WORK INSTRUCTION: Give back exactly the lines of the entries below from the line with "(* ===== verification/Exits.v ===== *)" to the line with "handlers do; the", inclusive, and only those.

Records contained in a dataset
—————
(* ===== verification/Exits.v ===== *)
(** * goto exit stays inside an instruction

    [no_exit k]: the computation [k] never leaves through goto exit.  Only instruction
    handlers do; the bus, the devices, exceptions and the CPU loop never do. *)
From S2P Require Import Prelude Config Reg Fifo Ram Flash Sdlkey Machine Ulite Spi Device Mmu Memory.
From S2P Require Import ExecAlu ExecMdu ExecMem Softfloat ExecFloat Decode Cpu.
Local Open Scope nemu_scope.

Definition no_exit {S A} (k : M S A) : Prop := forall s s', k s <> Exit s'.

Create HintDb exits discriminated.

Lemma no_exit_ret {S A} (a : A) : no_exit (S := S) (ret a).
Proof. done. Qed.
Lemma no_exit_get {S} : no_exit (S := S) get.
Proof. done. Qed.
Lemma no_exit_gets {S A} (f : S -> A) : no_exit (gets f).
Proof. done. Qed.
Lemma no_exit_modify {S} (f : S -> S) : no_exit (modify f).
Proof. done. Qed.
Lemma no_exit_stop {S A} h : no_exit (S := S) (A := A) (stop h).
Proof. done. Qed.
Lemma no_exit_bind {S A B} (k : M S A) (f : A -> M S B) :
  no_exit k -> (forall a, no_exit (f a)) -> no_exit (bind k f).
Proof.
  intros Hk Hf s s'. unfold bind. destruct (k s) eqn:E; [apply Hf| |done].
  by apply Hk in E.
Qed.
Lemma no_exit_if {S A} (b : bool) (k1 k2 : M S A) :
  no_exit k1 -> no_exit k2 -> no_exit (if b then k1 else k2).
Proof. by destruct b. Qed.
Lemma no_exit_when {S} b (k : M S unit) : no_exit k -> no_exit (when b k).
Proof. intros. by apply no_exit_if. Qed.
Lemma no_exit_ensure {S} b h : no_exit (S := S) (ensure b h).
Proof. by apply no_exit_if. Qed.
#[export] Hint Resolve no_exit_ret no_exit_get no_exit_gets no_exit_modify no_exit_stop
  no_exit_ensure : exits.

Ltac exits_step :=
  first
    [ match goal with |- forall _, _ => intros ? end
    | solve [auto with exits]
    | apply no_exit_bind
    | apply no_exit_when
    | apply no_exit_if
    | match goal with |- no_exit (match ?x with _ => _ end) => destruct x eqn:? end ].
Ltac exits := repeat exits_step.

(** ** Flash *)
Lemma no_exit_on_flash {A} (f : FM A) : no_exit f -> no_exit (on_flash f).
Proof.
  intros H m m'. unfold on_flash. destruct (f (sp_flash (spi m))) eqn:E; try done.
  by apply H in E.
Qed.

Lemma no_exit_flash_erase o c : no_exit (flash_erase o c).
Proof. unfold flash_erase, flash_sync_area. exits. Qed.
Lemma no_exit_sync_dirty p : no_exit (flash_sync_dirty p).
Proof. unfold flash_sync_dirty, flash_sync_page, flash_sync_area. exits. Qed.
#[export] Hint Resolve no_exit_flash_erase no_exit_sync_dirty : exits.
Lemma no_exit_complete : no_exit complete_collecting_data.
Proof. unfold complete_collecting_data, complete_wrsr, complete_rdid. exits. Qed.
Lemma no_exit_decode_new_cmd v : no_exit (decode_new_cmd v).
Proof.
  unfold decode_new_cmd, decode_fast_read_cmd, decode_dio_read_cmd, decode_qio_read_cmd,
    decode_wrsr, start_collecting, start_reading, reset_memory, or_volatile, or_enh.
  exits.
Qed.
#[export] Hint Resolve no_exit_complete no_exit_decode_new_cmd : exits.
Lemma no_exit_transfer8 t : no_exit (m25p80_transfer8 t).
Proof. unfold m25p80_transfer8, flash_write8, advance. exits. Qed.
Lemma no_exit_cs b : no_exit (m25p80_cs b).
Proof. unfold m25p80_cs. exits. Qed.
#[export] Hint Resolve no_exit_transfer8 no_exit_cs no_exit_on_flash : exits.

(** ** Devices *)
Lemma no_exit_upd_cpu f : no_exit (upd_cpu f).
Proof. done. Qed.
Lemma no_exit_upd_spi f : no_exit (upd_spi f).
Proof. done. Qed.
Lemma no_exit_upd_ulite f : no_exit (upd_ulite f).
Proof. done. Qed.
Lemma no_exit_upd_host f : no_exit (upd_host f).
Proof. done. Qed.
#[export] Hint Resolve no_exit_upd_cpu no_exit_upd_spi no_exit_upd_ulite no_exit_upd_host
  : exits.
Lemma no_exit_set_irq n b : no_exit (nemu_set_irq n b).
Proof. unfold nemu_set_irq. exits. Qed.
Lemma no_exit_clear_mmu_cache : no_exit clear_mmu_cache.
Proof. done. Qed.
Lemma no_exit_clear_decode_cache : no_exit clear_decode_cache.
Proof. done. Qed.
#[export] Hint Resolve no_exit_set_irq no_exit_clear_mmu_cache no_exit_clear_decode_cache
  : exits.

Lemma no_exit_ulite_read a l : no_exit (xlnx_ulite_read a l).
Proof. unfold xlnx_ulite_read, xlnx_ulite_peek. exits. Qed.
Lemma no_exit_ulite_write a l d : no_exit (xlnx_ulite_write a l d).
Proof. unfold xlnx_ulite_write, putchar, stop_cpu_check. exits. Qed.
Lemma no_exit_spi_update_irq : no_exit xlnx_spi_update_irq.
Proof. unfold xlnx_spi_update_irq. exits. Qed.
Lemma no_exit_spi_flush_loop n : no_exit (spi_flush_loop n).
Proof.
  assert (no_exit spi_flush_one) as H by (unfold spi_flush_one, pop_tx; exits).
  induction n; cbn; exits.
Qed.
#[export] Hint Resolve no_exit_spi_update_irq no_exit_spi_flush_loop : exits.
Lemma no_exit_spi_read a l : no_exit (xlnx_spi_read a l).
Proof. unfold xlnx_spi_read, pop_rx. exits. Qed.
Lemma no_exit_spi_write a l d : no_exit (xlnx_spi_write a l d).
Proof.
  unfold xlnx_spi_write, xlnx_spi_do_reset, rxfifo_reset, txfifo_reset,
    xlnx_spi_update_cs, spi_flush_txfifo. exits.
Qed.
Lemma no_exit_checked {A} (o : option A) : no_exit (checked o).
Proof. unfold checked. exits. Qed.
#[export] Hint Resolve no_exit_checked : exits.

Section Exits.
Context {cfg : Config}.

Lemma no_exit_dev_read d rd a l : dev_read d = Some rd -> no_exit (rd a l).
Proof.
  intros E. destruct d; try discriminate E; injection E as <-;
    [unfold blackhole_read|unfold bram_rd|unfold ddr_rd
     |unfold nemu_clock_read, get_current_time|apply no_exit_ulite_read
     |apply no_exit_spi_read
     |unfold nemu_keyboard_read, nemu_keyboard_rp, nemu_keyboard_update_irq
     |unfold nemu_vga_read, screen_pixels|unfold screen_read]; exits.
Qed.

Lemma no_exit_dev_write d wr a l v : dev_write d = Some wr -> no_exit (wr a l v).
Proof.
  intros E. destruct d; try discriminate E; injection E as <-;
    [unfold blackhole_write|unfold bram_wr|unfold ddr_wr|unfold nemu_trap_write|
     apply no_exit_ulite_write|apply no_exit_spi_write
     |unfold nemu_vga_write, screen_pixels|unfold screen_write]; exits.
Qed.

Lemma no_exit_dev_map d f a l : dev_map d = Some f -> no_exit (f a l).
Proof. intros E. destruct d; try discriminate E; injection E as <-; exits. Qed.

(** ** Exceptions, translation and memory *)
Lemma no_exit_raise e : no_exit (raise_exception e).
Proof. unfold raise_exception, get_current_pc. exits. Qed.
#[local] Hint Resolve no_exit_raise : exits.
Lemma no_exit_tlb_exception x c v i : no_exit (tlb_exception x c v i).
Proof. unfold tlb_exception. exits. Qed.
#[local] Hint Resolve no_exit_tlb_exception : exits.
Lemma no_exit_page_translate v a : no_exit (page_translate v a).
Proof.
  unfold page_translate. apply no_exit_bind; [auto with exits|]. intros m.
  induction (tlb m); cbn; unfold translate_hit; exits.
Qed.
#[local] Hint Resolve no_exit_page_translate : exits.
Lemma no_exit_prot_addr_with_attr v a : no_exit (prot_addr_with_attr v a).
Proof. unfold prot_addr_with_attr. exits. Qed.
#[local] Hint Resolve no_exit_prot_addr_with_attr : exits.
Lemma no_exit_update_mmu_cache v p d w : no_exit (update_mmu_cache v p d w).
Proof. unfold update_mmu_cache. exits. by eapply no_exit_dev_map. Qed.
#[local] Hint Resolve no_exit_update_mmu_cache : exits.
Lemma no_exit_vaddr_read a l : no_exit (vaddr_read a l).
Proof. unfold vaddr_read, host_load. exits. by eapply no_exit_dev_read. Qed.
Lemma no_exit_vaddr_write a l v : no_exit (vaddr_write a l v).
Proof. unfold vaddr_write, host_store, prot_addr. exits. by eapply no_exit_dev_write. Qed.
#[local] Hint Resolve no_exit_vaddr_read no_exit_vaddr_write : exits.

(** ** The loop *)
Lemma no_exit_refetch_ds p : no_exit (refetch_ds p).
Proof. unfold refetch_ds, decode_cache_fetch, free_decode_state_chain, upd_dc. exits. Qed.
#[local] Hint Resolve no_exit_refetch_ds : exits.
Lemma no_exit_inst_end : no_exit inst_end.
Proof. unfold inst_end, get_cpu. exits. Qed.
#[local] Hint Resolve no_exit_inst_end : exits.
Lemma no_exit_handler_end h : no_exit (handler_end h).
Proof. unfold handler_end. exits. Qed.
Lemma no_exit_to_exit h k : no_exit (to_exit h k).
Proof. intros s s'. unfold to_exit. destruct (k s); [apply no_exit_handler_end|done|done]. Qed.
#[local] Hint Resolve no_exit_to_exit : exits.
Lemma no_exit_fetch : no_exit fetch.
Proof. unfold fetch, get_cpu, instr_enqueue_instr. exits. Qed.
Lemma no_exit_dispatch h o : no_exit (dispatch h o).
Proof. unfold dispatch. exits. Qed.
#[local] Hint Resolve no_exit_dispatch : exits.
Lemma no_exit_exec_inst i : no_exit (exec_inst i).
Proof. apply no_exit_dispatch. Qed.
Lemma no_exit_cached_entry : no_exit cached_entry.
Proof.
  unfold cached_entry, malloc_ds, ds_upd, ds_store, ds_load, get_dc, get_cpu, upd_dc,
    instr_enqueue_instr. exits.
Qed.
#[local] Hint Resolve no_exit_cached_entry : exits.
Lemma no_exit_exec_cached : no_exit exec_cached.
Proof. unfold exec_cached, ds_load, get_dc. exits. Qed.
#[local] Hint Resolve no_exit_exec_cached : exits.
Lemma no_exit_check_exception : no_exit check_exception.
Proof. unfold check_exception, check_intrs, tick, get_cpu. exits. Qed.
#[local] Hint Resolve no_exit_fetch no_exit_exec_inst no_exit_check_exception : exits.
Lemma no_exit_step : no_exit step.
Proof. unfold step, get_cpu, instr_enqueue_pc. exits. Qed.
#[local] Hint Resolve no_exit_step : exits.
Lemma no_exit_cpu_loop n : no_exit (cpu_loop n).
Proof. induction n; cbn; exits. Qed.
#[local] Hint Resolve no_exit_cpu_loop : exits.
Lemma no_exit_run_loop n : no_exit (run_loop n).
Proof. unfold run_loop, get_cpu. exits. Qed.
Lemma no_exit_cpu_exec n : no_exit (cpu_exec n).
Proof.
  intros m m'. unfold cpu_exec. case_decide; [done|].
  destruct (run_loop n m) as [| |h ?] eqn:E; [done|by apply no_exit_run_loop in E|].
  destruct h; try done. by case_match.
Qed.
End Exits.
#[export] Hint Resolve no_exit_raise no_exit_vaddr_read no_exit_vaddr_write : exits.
—————
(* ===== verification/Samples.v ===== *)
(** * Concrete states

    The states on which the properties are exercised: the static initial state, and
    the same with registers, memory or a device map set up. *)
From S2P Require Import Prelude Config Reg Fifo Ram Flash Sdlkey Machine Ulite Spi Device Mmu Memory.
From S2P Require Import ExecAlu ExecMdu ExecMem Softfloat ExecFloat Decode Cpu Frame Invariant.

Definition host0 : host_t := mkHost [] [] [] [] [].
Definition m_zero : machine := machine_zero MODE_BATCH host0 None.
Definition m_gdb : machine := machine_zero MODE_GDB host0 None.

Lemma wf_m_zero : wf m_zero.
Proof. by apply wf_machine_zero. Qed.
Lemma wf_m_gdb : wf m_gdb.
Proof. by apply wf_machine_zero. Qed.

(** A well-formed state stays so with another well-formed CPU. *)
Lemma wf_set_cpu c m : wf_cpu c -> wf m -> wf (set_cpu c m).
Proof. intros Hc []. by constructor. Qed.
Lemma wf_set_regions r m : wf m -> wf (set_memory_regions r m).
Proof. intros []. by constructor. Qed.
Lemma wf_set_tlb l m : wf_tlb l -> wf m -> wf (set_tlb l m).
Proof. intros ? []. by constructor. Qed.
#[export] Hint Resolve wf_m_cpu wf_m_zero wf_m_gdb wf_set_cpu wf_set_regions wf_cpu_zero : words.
—————
SOLVED PROBLEM:
(* ===== verification/Exits.v ===== *)
(** * goto exit stays inside an instruction

    [no_exit k]: the computation [k] never leaves through goto exit.  Only instruction
    handlers do; the bus, the devices, exceptions and the CPU loop never do. *)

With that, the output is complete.